Greater than half of cryptocurrency traders don’t perceive the elemental idea of taxability in the case of their digital asset holdings, based on a survey by the U.S.-listed crypto trade Coinbase (COIN) and Cointracker, a crypto tax and portfolio monitoring platform.
The 2026 Crypto Tax Readiness Report discovered that solely 49% appropriately perceive that crypto is taxable anytime it’s offered, whereas nearly 1 / 4 mistakenly consider easy transfers set off tax occasions.
Regardless of nearly all of customers having good intentions in the case of crypto tax compliance, the multi-platform actuality of crypto possession exacerbates the so-called value foundation downside, deducting the unique buy value of an asset to report capital good points.
The survey discovered customers averaged 2.5 platforms/wallets with 83% utilizing self-custodial wallets, and solely 35% reporting that they’d adjusted their value foundation previously. The survey, performed in late 2025, surveyed 3,000 U.S. crypto customers.
The confusion round value foundation within the new 1099-DA varieties is made worse because of a level of overreporting constructed into the brand new regime, Coinbase says. It’s because on a regular basis actions like stablecoin funds and Ethereum fuel charges set off taxable occasions, whereas producing little significant tax income.
Coinbase stated it expects to subject over 4 million 1099-DAs Varieties to prospects with underneath $600 of proceeds – added to the truth that over 60 % of its prospects have incomplete value foundation knowledge because of the manner digital belongings transfer throughout wallets and platforms.
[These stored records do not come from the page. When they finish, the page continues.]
(* ===== verification/Hash.v ===== *)
(** * Hashing (shared/utils/hash.hpp)

    WyHash, the two FNV-1a variants, the Murmur3 finalisers and XXH3, with
    every 64-bit operation truncated as in C++ and every read of the input or
    of a secret checked against the end of its array: a read past the end is
    [None].  Pointers are an array and an offset. *)

From S2P Require Import Prelude Swar Strings Headers.

Module Hash.

Import Swar.

(** ** Detail: primitives *)

Definition read (n : nat) (p : bytes) (i : nat) : option Z :=
  if (i + n <=? length p)%nat then Some (le_word (take n (drop i p))) else None.

Definition Read32 (p : bytes) (i : nat) : option Z := read 4 p i.
Definition Read64 (p : bytes) (i : nat) : option Z := read 8 p i.

Definition ByteSwap32 (x : Z) : Z :=
  Z.lor (Z.lor (Z.lor (u32 (Z.shiftl (Z.land x 0x000000FF) 24)) (u32 (Z.shiftl (Z.land x 0x0000FF00) 8)))
    (Z.shiftr (Z.land x 0x00FF0000) 8)) (Z.shiftr (Z.land x 0xFF000000) 24).

Definition ByteSwap64 (x : Z) : Z :=
  Z.lor (Z.lor (Z.lor (Z.lor (Z.lor (Z.lor (Z.lor
    (u64 (Z.shiftl (Z.land x 0x00000000000000FF) 56)) (u64 (Z.shiftl (Z.land x 0x000000000000FF00) 40)))
    (u64 (Z.shiftl (Z.land x 0x0000000000FF0000) 24))) (u64 (Z.shiftl (Z.land x 0x00000000FF000000) 8)))
    (Z.shiftr (Z.land x 0x000000FF00000000) 8)) (Z.shiftr (Z.land x 0x0000FF0000000000) 24))
    (Z.shiftr (Z.land x 0x00FF000000000000) 40)) (Z.shiftr (Z.land x 0xFF00000000000000) 56).

(** [Mix], the [__uint128_t] branch. *)
Definition Mix (a b : Z) : Z :=
  let r := wrap 128 (a * b) in Z.lxor (u64 r) (u64 (Z.shiftr r 64)).

(** [Mix], the portable branch. *)
Definition Mix_portable (a b : Z) : Z :=
  let a_lo := u32 a in let a_hi := Z.shiftr a 32 in
  let b_lo := u32 b in let b_hi := Z.shiftr b 32 in
  let ll := u64 (a_lo * b_lo) in
  let lh := u64 (a_lo * b_hi) in
  let hl := u64 (a_hi * b_lo) in
  let hh := u64 (a_hi * b_hi) in
  let mid := u64 (u64 (Z.shiftr ll 32 + u32 lh) + u32 hl) in
  let hi := u64 (u64 (u64 (hh + Z.shiftr lh 32) + Z.shiftr hl 32) + Z.shiftr mid 32) in
  let lo := Z.lor (u64 (Z.shiftl mid 32)) (u32 ll) in
  Z.lxor lo hi.

(** ** WyHash *)

Definition SECRET0 : Z := 0xa0761d6478bd642f.
Definition SECRET1 : Z := 0xe7037ed1a0b428db.
Definition SECRET2 : Z := 0x8ebc6af09c88c6e3.
Definition SECRET3 : Z := 0x589965cc75374cc3.

(** [Mix(Read64(p) ^ secret, Read64(p + 8) ^ seed)] *)
Definition wy_round (data : bytes) (p : nat) (secret seed : Z) : option Z :=
  x ← Read64 data p; y ← Read64 data (p + 8);
  Some (Mix (Z.lxor x secret) (Z.lxor y seed)).

(** The three-lane loop: [do .. while(i > 48)]. *)
Fixpoint wy_loop48 (fuel : nat) (data : bytes) (p i : nat) (seed s see2 : Z)
  : option (nat * nat * Z * Z * Z) :=
  match fuel with
  | O => None
  | S f =>
      seed' ← wy_round data p SECRET1 seed;
      s' ← wy_round data (p + 16) SECRET2 s;
      see2' ← wy_round data (p + 32) SECRET3 see2;
      if (48 <? i - 48)%nat then wy_loop48 f data (p + 48) (i - 48) seed' s' see2'
      else Some ((p + 48)%nat, (i - 48)%nat, seed', s', see2')
  end.

Fixpoint wy_loop16 (fuel : nat) (data : bytes) (p i : nat) (seed : Z) : option (nat * nat * Z) :=
  if (16 <? i)%nat then
    match fuel with
    | O => None
    | S f => seed' ← wy_round data p SECRET1 seed; wy_loop16 f data (p + 16) (i - 16) seed'
    end
  else Some (p, i, seed).

(** The two words of a key of at most 16 bytes. *)
Definition wy_short (key : bytes) : option (Z * Z) :=
  let len := length key in
  if (4 <=? len)%nat then
    let mid := (Nat.shiftl (Nat.shiftr len 3) 2)%nat in
    x ← Read32 key 0; y ← Read32 key mid;
    u ← Read32 key (len - 4); v ← Read32 key (len - 4 - mid);
    Some (Z.lor (u64 (Z.shiftl x 32)) y, Z.lor (u64 (Z.shiftl u 32)) v)
  else if (0 <? len)%nat then
    x ← key !! 0%nat; y ← key !! Nat.shiftr len 1; z ← key !! (len - 1)%nat;
    Some (Z.lor (Z.lor (u64 (Z.shiftl x 16)) (u64 (Z.shiftl y 8))) z, 0)
  else Some (0, 0).

(** The two final words and the accumulated seed of a longer key. *)
Definition wy_long (key : bytes) (seed : Z) : option (Z * Z * Z) :=
  let len := length key in
  '(p, i, seed) ←
    (if (48 <? len)%nat then
       '(p, i, seed, s, see2) ← wy_loop48 len key 0 len seed seed seed;
       Some (p, i, Z.lxor seed (Z.lxor s see2))
     else Some (0%nat, len, seed));
  '(p, i, seed) ← wy_loop16 len key p i seed;
  a ← Read64 key (p + i - 16); b ← Read64 key (p + i - 8);
  Some (a, b, seed).

Definition WyHash (key : bytes) (seed : Z) : option Z :=
  let len := Z.of_nat (length key) in
  let seed := Z.lxor seed SECRET0 in
  '(a, b, seed) ← (if (length key <=? 16)%nat then '(a, b) ← wy_short key; Some (a, b, seed)
                    else wy_long key seed);
  Some (Mix (Z.lxor SECRET1 len) (Mix (Z.lxor a SECRET1) (Z.lxor b seed))).

(** ** FNV-1a *)

Definition FNV_PRIME : Z := 1099511628211.
Definition FNV_OFFSET : Z := 14695981039346656037.

(** A [char] converted to [std::uint64_t]: [char] is signed. *)
Definition char_u64 (c : Z) : Z := if c <? 128 then c else u64 (c - 256).

Definition Fnv1a (data : bytes) : Z :=
  fold_left (fun hash c => u64 (Z.lxor hash (char_u64 c) * FNV_PRIME)) data FNV_OFFSET.

Definition Fnv1aCaseInsensitive (data : bytes) : Z :=
  fold_left (fun hash c =>
    u64 (Z.lxor hash (u8 (if (65 <=? c) && (c <=? 90) then Z.lor c 32 else c)) * FNV_PRIME)) data FNV_OFFSET.

(** ** Integer mixers *)

(** [h ^= h >> k] *)
Definition xorshift (k h : Z) : Z := Z.lxor h (Z.shiftr h k).

Definition Murmur3Mix32 (h : Z) : Z :=
  xorshift 16 (u32 (xorshift 13 (u32 (xorshift 16 h * 0x85ebca6b)) * 0xc2b2ae35)).

Definition Murmur3Mix64 (h : Z) : Z :=
  xorshift 33 (u64 (xorshift 33 (u64 (xorshift 33 h * 0xff51afd7ed558ccd)) * 0xc4ceb9fe1a85ec53)).

Definition HashCombine (a b : Z) : Z :=
  Z.lxor a (u64 (u64 (u64 (b + 0x9e3779b97f4a7c15) + u64 (Z.shiftl a 6)) + Z.shiftr a 2)).

Definition HashInt32 (x : Z) : Z := Murmur3Mix32 x.
Definition HashInt64 (x : Z) : Z := Murmur3Mix64 x.

(** ** XXH3 *)

Definition SECRET : bytes :=
  [0xb8; 0xfe; 0x6c; 0x39; 0x23; 0xa4; 0x4b; 0xbe; 0x7c; 0x01; 0x81; 0x2c; 0xf7; 0x21; 0xad; 0x1c;
   0xde; 0xd4; 0x6d; 0xe9; 0x83; 0x90; 0x97; 0xdb; 0x72; 0x40; 0xa4; 0xa4; 0xb7; 0xb3; 0x67; 0x1f;
   0xcb; 0x79; 0xe6; 0x4e; 0xcc; 0xc0; 0xe5; 0x78; 0x82; 0x5a; 0xd0; 0x7d; 0xcc; 0xff; 0x72; 0x21;
   0xb8; 0x08; 0x46; 0x74; 0xf7; 0x43; 0x24; 0x8e; 0xe0; 0x35; 0x90; 0xe6; 0x81; 0x3a; 0x26; 0x4c;
   0x3c; 0x28; 0x52; 0xbb; 0x91; 0xc3; 0x00; 0xcb; 0x88; 0xd0; 0x65; 0x8b; 0x1b; 0x53; 0x2e; 0xa3;
   0x71; 0x64; 0x48; 0x97; 0xa2; 0x0d; 0xf9; 0x4e; 0x38; 0x19; 0xef; 0x46; 0xa9; 0xde; 0xac; 0xd8;
   0xa8; 0xfa; 0x76; 0x3f; 0xe3; 0x9c; 0x34; 0x3f; 0xf9; 0xdc; 0xbb; 0xc7; 0xc7; 0x0b; 0x4f; 0x1d;
   0x8a; 0x51; 0xe0; 0x4b; 0xcd; 0xb4; 0x59; 0x31; 0xc8; 0x9f; 0x7e; 0xc9; 0xd9; 0x78; 0x73; 0x64;
   0xea; 0xc5; 0xac; 0x83; 0x34; 0xd3; 0xeb; 0xc3; 0xc5; 0x81; 0xa0; 0xff; 0xfa; 0x13; 0x63; 0xeb;
   0x17; 0x0d; 0xdd; 0x51; 0xb7; 0xf0; 0xda; 0x49; 0xd3; 0x16; 0x55; 0x26; 0x29; 0xd4; 0x68; 0x9e;
   0x2b; 0x16; 0xbe; 0x58; 0x7d; 0x47; 0xa1; 0xfc; 0x8f; 0xf8; 0xb8; 0xd1; 0x7a; 0xd0; 0x31; 0xce;
   0x45; 0xcb; 0x3a; 0x8f; 0x95; 0x16; 0x04; 0x28; 0xaf; 0xd7; 0xfb; 0xca; 0xbb; 0x4b; 0x40; 0x7e].

Definition PRIME32_1 : Z := 0x9E3779B1.
Definition PRIME32_2 : Z := 0x85EBCA77.
Definition PRIME32_3 : Z := 0xC2B2AE3D.
Definition PRIME64_1 : Z := 0x9E3779B185EBCA87.
Definition PRIME64_2 : Z := 0xC2B2AE3D27D4EB4F.
Definition PRIME64_3 : Z := 0x165667B19E3779F9.
Definition PRIME64_4 : Z := 0x85EBCA77C2B2AE63.
Definition PRIME64_5 : Z := 0x27D4EB2F165667C5.
Definition PRIME_MX1 : Z := 0x165667919E3779F9.
Definition PRIME_MX2 : Z := 0x9FB21C651E98DF25.

Definition STRIPE_LEN : nat := 64.
Definition SECRET_SIZE : nat := 192.
Definition SECRET_CONSUME_RATE : nat := 8.
Definition NB_ROUNDS : nat := 16.

Definition Xxh64Avalanche (h : Z) : Z :=
  xorshift 32 (u64 (xorshift 29 (u64 (xorshift 33 h * PRIME64_2)) * PRIME64_3)).

Definition Avalanche (h : Z) : Z := xorshift 32 (u64 (xorshift 37 h * PRIME_MX1)).

Definition rotl (x k : Z) : Z := Z.lor (u64 (Z.shiftl x k)) (Z.shiftr x (64 - k)).

Definition Rrmxmx (h len : Z) : Z :=
  let h := Z.lxor h (Z.lxor (rotl h 49) (rotl h 24)) in
  let h := u64 (h * PRIME_MX2) in
  let h := Z.lxor h (u64 (Z.shiftr h 35 + len)) in
  let h := u64 (h * PRIME_MX2) in
  xorshift 28 h.

Definition Len0 (seed : Z) : option Z :=
  x ← Read64 SECRET 56; y ← Read64 SECRET 64;
  Some (Xxh64Avalanche (Z.lxor seed (Z.lxor x y))).

Definition Len1to3 (inp : bytes) (seed : Z) : option Z :=
  let len := length inp in
  c1 ← inp !! 0%nat; c2 ← inp !! Nat.shiftr len 1; c3 ← inp !! (len - 1)%nat;
  x ← Read32 SECRET 0; y ← Read32 SECRET 4;
  let combined := u32 (Z.lor (Z.lor (Z.lor (Z.shiftl c1 16) (Z.shiftl c2 24)) c3) (Z.shiftl (Z.of_nat len) 8)) in
  let bitflip := u64 (Z.lxor x y + seed) in
  Some (Xxh64Avalanche (Z.lxor combined bitflip)).

Definition Len4to8 (inp : bytes) (seed : Z) : option Z :=
  let len := length inp in
  let seed := Z.lxor seed (u64 (Z.shiftl (ByteSwap32 (u32 seed)) 32)) in
  x ← Read64 SECRET 8; y ← Read64 SECRET 16;
  let bitflip := u64 (Z.lxor x y - seed) in
  input1 ← Read32 inp 0; input2 ← Read32 inp (len - 4);
  let input64 := u64 (input2 + u64 (Z.shiftl input1 32)) in
  Some (Rrmxmx (Z.lxor input64 bitflip) (Z.of_nat len)).

Definition Len9to16 (inp : bytes) (seed : Z) : option Z :=
  let len := length inp in
  x1 ← Read64 SECRET 24; y1 ← Read64 SECRET 32;
  x2 ← Read64 SECRET 40; y2 ← Read64 SECRET 48;
  let bitflip1 := u64 (Z.lxor x1 y1 + seed) in
  let bitflip2 := u64 (Z.lxor x2 y2 - seed) in
  i1 ← Read64 inp 0; i2 ← Read64 inp (len - 8);
  let lo := Z.lxor i1 bitflip1 in
  let hi := Z.lxor i2 bitflip2 in
  Some (Avalanche (u64 (u64 (u64 (Z.of_nat len + ByteSwap64 lo) + hi) + Mix lo hi))).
“Right this moment, meaning each stablecoin fee, each small DeFi [decentralized finance] transaction, each fuel charge is technically a taxable occasion,” Coinbase stated. “The compliance burden this imposes on odd Individuals is not simply inconvenient – it is a direct risk to the adoption and innovation the GENIUS Act was designed to unlock.”
Regardless of the wrinkles, the transfer to standardized reporting of crypto taxes will assist adoption in the long term, stated Matt Value, director of investigations at blockchain analytics agency Elliptic. Value, a former IRS particular agent targeted on prison investigations, sees this as a shift towards focused enforcement fairly than the broad, handbook investigations of the previous.
Additionally a former head of investigations at Binance, Value understands the complexity of doing crypto taxes, having been paid partly in crypto by Binance and having to account for a risky asset within the type of a fee.
“How do you even report it?” Value stated in an interview. “I did not actually have a 1099 to report that, so I needed to basically do all of my very own accounting to file correct taxes to account for that info.”
As such, the arrival of 1099-DA varieties means welcome standardization that merely brings crypto in step with what different monetary merchandise have had for years and mirrors the method of the 1099-B for brokerages.
“There is definitely nuance and it’s a good level that the premise is tougher to calculate given the excessive frequency of buying and selling,” Value stated. “However there are some parallels to that in conventional investments as properly; I do not know what number of retail merchants are operating algo trades on Schwab, for instance, however that can also be a really related sort of commerce. If they’ll determine it out, I believe the trade can in all probability determine it out.”